"""

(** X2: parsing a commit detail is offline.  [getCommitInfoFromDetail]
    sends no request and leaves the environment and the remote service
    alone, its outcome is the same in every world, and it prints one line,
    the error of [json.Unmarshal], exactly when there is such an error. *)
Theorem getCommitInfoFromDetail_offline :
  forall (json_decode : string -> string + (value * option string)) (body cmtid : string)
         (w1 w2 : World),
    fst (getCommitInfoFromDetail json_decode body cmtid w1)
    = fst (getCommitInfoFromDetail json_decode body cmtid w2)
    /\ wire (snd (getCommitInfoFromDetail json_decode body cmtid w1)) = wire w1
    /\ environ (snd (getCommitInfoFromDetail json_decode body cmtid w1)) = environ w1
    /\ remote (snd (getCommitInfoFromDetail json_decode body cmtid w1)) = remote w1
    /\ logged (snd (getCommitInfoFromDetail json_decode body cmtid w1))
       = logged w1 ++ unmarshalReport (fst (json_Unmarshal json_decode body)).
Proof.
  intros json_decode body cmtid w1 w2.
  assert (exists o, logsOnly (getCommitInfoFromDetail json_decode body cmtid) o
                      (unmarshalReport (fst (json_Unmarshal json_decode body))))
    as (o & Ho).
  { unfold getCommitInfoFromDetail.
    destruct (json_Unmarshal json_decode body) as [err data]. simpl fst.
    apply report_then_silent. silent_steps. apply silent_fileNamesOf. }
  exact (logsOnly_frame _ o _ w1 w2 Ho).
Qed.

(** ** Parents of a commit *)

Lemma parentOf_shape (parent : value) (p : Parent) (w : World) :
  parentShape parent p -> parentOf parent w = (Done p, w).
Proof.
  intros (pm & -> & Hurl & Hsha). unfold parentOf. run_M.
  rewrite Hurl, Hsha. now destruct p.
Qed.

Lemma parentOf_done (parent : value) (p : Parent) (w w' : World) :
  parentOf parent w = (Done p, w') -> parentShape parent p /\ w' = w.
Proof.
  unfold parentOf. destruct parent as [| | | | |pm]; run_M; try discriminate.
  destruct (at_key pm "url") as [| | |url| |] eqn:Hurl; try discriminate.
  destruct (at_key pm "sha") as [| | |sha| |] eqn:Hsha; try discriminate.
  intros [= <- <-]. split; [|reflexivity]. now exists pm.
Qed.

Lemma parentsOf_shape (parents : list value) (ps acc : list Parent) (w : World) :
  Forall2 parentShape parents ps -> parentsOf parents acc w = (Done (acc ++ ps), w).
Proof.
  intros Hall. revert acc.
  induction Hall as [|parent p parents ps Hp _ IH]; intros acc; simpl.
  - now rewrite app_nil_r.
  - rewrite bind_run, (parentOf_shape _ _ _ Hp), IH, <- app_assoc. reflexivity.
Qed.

"""

**Work required**
Your answer should consist only of the count of lines in the data that contain "Hall".

**Answer to the problem**
2